Lemma search_turns_at_most_five_witness :
  (0 < countGoals
         (fiveHomeTurns
          ++ [finishCommand redCar
                (fst (homeSearchStrategy sampleSettings fiveHomeTurns
                        (mkVisionResponse []) (constantRandom 0)))])
         GO2BASE)%nat.
Proof.
  apply (search_turns_at_most_five sampleSettings fiveHomeTurns redCar
           (mkVisionResponse []) (constantRandom 0)).
  vm_compute. lia.
Defined.

(** ** More on the geometry *)

Lemma int_le (k z : Z) :
  (k <= z)%Z -> Num.leb (Num.int k) (Num.int z) = true.
Proof. intro H. apply Qle_bool_iff. now rewrite <- Zle_Qle. Qed.

Lemma int_not_lt (k z : Z) :
  (k <= z)%Z -> Num.ltb (Num.int z) (Num.int k) = false.
Proof. intro H. apply NumFacts.leb_antiltb. now apply int_le. Qed.

Lemma round_at_least (k : Z) (q : Q) :
  inject_Z k <= q -> (k <= Qfloor (q + (1 # 2)))%Z.
Proof.
  intro H. rewrite <- (Qfloor_Z k). apply Qfloor_resp_le. lra.
Qed.

Lemma findDistanceMM_range (settings : Settings) (bBox : BBox)
  (realObjectVerticalSizeMm : number) :
  let r := findDistanceMM settings bBox realObjectVerticalSizeMm in
  Num.ltb r 20%js = false /\ (Num.ltb 20%js r = true -> Num.leb 60%js r = true).
Proof.
  unfold findDistanceMM.
  destruct (pinholeDistance settings bBox realObjectVerticalSizeMm)
    as [q| | |]; cbn [Num.ltb Num.leb Num.sub Num.add Num.neg Num.round];
    try (split; [reflexivity|discriminate || reflexivity]).
  destruct (Num.Qltb q 95) eqn:E95;
    [split; [reflexivity|discriminate]|].
  apply NumFacts.Qltb_ge in E95.
  destruct (Num.Qltb q 325) eqn:E325.
  - apply NumFacts.Qltb_lt in E325.
    assert (H : (60 <= Qfloor (q + - (35) + (1 # 2)))%Z).
    { apply round_at_least. change (inject_Z 60) with 60. lra. }
    split; [apply (int_not_lt 20); lia|intros _; now apply (int_le 60)].
  - apply NumFacts.Qltb_ge in E325.
    assert (H : (325 <= Qfloor (q + (1 # 2)))%Z).
    { apply round_at_least. change (inject_Z 325) with 325. lra. }
    split; [apply (int_not_lt 20); lia|intros _; apply (int_le 60); lia].
Qed.

(** X4.  [findDistanceMM] never returns a distance below 20 mm, and none
    strictly between 20 mm and 60 mm. *)
Theorem findDistanceMM_never_between (settings : Settings) (bBox : BBox)
  (realObjectVerticalSizeMm : number) :
  Num.ltb (findDistanceMM settings bBox realObjectVerticalSizeMm) 20%js
  = false
  /\ (Num.ltb 20%js (findDistanceMM settings bBox realObjectVerticalSizeMm)
      = true ->
      Num.leb 60%js (findDistanceMM settings bBox realObjectVerticalSizeMm)
      = true).
Proof. apply findDistanceMM_range. Qed.

Lemma findDistanceMM_never_between_witness :
  Num.leb 60%js
    (findDistanceMM sampleSettings midBall (BALL_SIZE_MM sampleSettings))
  = true.
Proof.
  apply (findDistanceMM_never_between sampleSettings midBall
           (BALL_SIZE_MM sampleSettings)).
  reflexivity.
Defined.

Lemma Qdiv_antitone (a p1 p2 : Q) :
  0 <= a -> 0 < p1 -> p1 <= p2 -> a / p2 <= a / p1.
Proof.
  intros Ha Hp1 Hle.
  assert (Ht : 0 <= a / p1) by (apply Qle_shift_div_l; lra).
  apply Qle_shift_div_r; [lra|].
  assert (Ea : a == a / p1 * p1) by (field; lra).
  apply Qle_trans with (a / p1 * p1); [rewrite <- Ea; apply Qle_refl|].
  rewrite (Qmult_comm _ p1), (Qmult_comm _ p2).
  now apply Qmult_le_compat_r.
Qed.

Lemma Qeqb_nonzero (p : Q) : 0 < p -> Num.Qeqb p 0 = false.
Proof.
  intro H. destruct (Num.Qeqb p 0) eqn:E; trivial.
  apply NumFacts.Qeqb_eq in E. lra.
Qed.

Lemma correction_mono (p q : Q) :
  p <= q ->
  Num.leb
    (if Fin p <? 95 then 20 else if Fin p <? 325 then Fin p - 35 else Fin p)%js
    (if Fin q <? 95 then 20 else if Fin q <? 325 then Fin q - 35 else Fin q)%js
  = true.
Proof.
  intro H. cbn [Num.ltb Num.sub Num.add Num.neg].
  destruct (Num.Qltb p 95) eqn:P95, (Num.Qltb p 325) eqn:P325,
    (Num.Qltb q 95) eqn:Q95, (Num.Qltb q 325) eqn:Q325;
    cbn [Num.leb]; NumFacts.qbool.
Qed.

(** X5.  With positive camera constants, a box that is larger in the picture
    never gets the larger distance: [findDistanceMM] does not increase with
    the larger side of the box. *)
Theorem findDistanceMM_antitone (settings : Settings) (b1 b2 : BBox)
  (focal sensor minimum size s1 s2 : Q) :
  FOCAL_LENGTH_MM (camera settings) = Fin focal ->
  SENSOR_HEIGHT_MM (camera settings) = Fin sensor ->
  MIN_DISTANCE_TO_CAMERA_MM settings = Fin minimum ->
  Num.max (h b1) (w b1) = Fin s1 ->
  Num.max (h b2) (w b2) = Fin s2 ->
  0 < focal -> 0 < sensor -> 0 <= size ->
  0 < s1 -> s1 <= s2 ->
  Num.leb (findDistanceMM settings b2 (Fin size))
    (findDistanceMM settings b1 (Fin size)) = true.
Proof.
  intros Hf Hs Hm H1 H2 Pf Ps Psize P1 Hle.
  assert (L1 : 0 < s1 * sensor) by (apply Qmult_lt_0_compat; lra).
  assert (L2 : s1 * sensor <= s2 * sensor)
    by (apply Qmult_le_compat_r; lra).
  assert (N : 0 <= focal * size) by (apply Qmult_le_0_compat; lra).
  unfold findDistanceMM, pinholeDistance. rewrite Hf, Hs, Hm, H1, H2.
  cbn [Num.mul Num.div].
  rewrite !Qeqb_nonzero by lra.
  cbn [Num.sub Num.add Num.neg].
  apply NumFacts.round_mono, correction_mono.
  pose proof (Qdiv_antitone (focal * size) (s1 * sensor) (s2 * sensor) N L1 L2).
  lra.
Qed.
Lemma Atoi_ok s i :
  Atoi s = inl i <-> decimal_integer s = Some i /\ - 2 ^ 63 <= i < 2 ^ 63.
Proof.
  destruct s as [|c rest]; [apply ParseInt_result_inl|].
  unfold Atoi. cbv beta iota zeta.
  destruct (String.length (String c rest) <? 19)%nat eqn:Hlen;
    [|apply ParseInt_result_inl].
  apply Nat.ltb_lt in Hlen. cbn [String.length] in Hlen.
  unfold decimal_integer.
  destruct (Ascii.eqb c "-"%char) eqn:Em; cbv beta iota.
  - destruct rest as [|c' rest'];
      [split; [discriminate | intros [H _]; discriminate]|].
    rewrite Atoi_fast_loop_digits.
    destruct (digits_value 0 (String c' rest')) as [v|] eqn:Hv; cbn [option_map];
      [|split; [discriminate | intros [H _]; discriminate]].
    pose proof (short_digits_in_range (String c' rest') v ltac:(lia) Hv) as Hrange.
    split; [intros H; injection H as <-; split; [reflexivity | lia]
           | intros [H _]; injection H as <-; reflexivity].
  - destruct (Ascii.eqb c "+"%char) eqn:Ep; cbv beta iota.
    + destruct rest as [|c' rest'];
        [split; [discriminate | intros [H _]; discriminate]|].
      rewrite Atoi_fast_loop_digits.
      destruct (digits_value 0 (String c' rest')) as [v|] eqn:Hv;
        [|split; [discriminate | intros [H _]; discriminate]].
      pose proof (short_digits_in_range (String c' rest') v ltac:(lia) Hv) as Hrange.
      split; [intros H; injection H as <-; split; [reflexivity | lia]
             | intros [H _]; injection H as <-; reflexivity].
    + rewrite Atoi_fast_loop_digits.
      destruct (digits_value 0 (String c rest)) as [v|] eqn:Hv;
        [|split; [discriminate | intros [H _]; discriminate]].
      pose proof (short_digits_in_range (String c rest) v ltac:(cbn [String.length]; lia) Hv) as Hrange.
      split; [intros H; injection H as <-; split; [reflexivity | lia]
             | intros [H _]; injection H as <-; reflexivity].
Qed.

(** ** C6 *)

(** C6 (counterexample): "9223372036854775808" is a decimal integer, but
    [strconv.Atoi] reports it out of range, so Import fails with an error
    and leaves the id unset instead of setting it to that integer. *)
Lemma import_out_of_range_rejected :
  decimal_integer "9223372036854775808" = Some 9223372036854775808 /\
  HasError (diagnostics
    (NotificationEmailResource_ImportState "9223372036854775808" server_empty)) = true /\
  new_state (NotificationEmailResource_ImportState "9223372036854775808" server_empty)
    = Keep.
Proof.
  split; [|split]; vm_compute; reflexivity.
Qed.
Lemma convert_loop_spec m ds q rest fuel acc any :
  cstr m q (ds ++ rest) → Forall (λ c, digit_in base c = true) ds → digit_in base (head_byte rest) = false →
  (length ds < fuel)%nat →
  convert_loop limit fuel base base cutoff cutlim (u32 (q + 1)) (head_byte (ds ++ rest)) acc any m =
    Ret ((converted acc any ds).1, (converted acc any ds).2, u32 (q + Z.of_nat (length ds) + 1)) m.
Proof.
  intros H Hd Hr. revert q fuel acc any H. induction Hd as [|d ds Hd0 Hd IH]; intros q [|fuel] acc any H Hf; simpl in Hf; try lia.
  - cbn [convert_loop app length]. rewrite Z.add_0_r. unfold digit_in in Hr.
    destruct (digit_value (head_byte rest)) as [d|]; [|done]. apply Z.ltb_ge in Hr. by rewrite (proj2 (Z.leb_le base d)).
  - cbn [app head_byte length] in *. destruct (cstr_next _ _ _ _ H) as [-> H']. cbn [convert_loop].
    unfold converted. cbn [foldl]. unfold digit_in in Hd0. unfold digit_of at 2 4.
    destruct (digit_value d) as [x|]; [|done]. apply Z.ltb_lt in Hd0. cbn [default from_option id]. rewrite (proj2 (Z.leb_gt base x)) by done.
    destruct (convert_digit limit base cutoff cutlim acc any x) as [acc' any'] eqn:Ec.
    step (load8_ok _ _ _ (proj1 (cstr_head _ _ _ H'))).
    rewrite (IH (q + 1) fuel acc' any' H') by lia.
    replace (q + 1 + Z.of_nat (length ds) + 1) with (q + Z.of_nat (S (length ds)) + 1) by lia. done.
Qed.
End Convert.

Lemma skip_spaces_spec m ws q bs fuel :
  cstr m q (ws ++ bs) → Forall (λ c, isspace c = true) ws → isspace (head_byte bs) = false → (length ws < fuel)%nat →
  skip_spaces fuel q m = Ret (head_byte bs, u32 (q + Z.of_nat (length ws) + 1)) m.
Proof.
  intros H Hw Hb. revert q fuel H. induction Hw as [|w ws Hw0 Hw IH]; intros q [|fuel] H Hf; simpl in Hf; try lia; cbn [skip_spaces].
  - step (load8_ok _ _ _ (proj1 (cstr_head _ _ _ H))). cbn [app length]. rewrite Hb. by rewrite Z.add_0_r.
  - cbn [app length] in *. destruct (cstr_next _ _ _ _ H) as [Eq H'].
    step (load8_ok _ _ _ (proj1 (cstr_head _ _ _ H))). cbn [head_byte]. rewrite Hw0, Eq, (IH (q + 1)) by (done || lia).
    do 2 f_equal. f_equal. lia.
Qed.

======

_YOUR ASSIGNMENT_. When you come to the line containing "let r := findDistanceMM", give it and stop; before that, repeat each line of the material exactly from the first one.

_WRITTEN RESPONSE_.
Lemma search_turns_at_most_five_witness :
  (0 < countGoals
         (fiveHomeTurns
          ++ [finishCommand redCar
                (fst (homeSearchStrategy sampleSettings fiveHomeTurns
                        (mkVisionResponse []) (constantRandom 0)))])
         GO2BASE)%nat.
Proof.
  apply (search_turns_at_most_five sampleSettings fiveHomeTurns redCar
           (mkVisionResponse []) (constantRandom 0)).
  vm_compute. lia.
Defined.

(** ** More on the geometry *)

Lemma int_le (k z : Z) :
  (k <= z)%Z -> Num.leb (Num.int k) (Num.int z) = true.
Proof. intro H. apply Qle_bool_iff. now rewrite <- Zle_Qle. Qed.

Lemma int_not_lt (k z : Z) :
  (k <= z)%Z -> Num.ltb (Num.int z) (Num.int k) = false.
Proof. intro H. apply NumFacts.leb_antiltb. now apply int_le. Qed.

Lemma round_at_least (k : Z) (q : Q) :
  inject_Z k <= q -> (k <= Qfloor (q + (1 # 2)))%Z.
Proof.
  intro H. rewrite <- (Qfloor_Z k). apply Qfloor_resp_le. lra.
Qed.

Lemma findDistanceMM_range (settings : Settings) (bBox : BBox)
  (realObjectVerticalSizeMm : number) :
  let r := findDistanceMM settings bBox realObjectVerticalSizeMm in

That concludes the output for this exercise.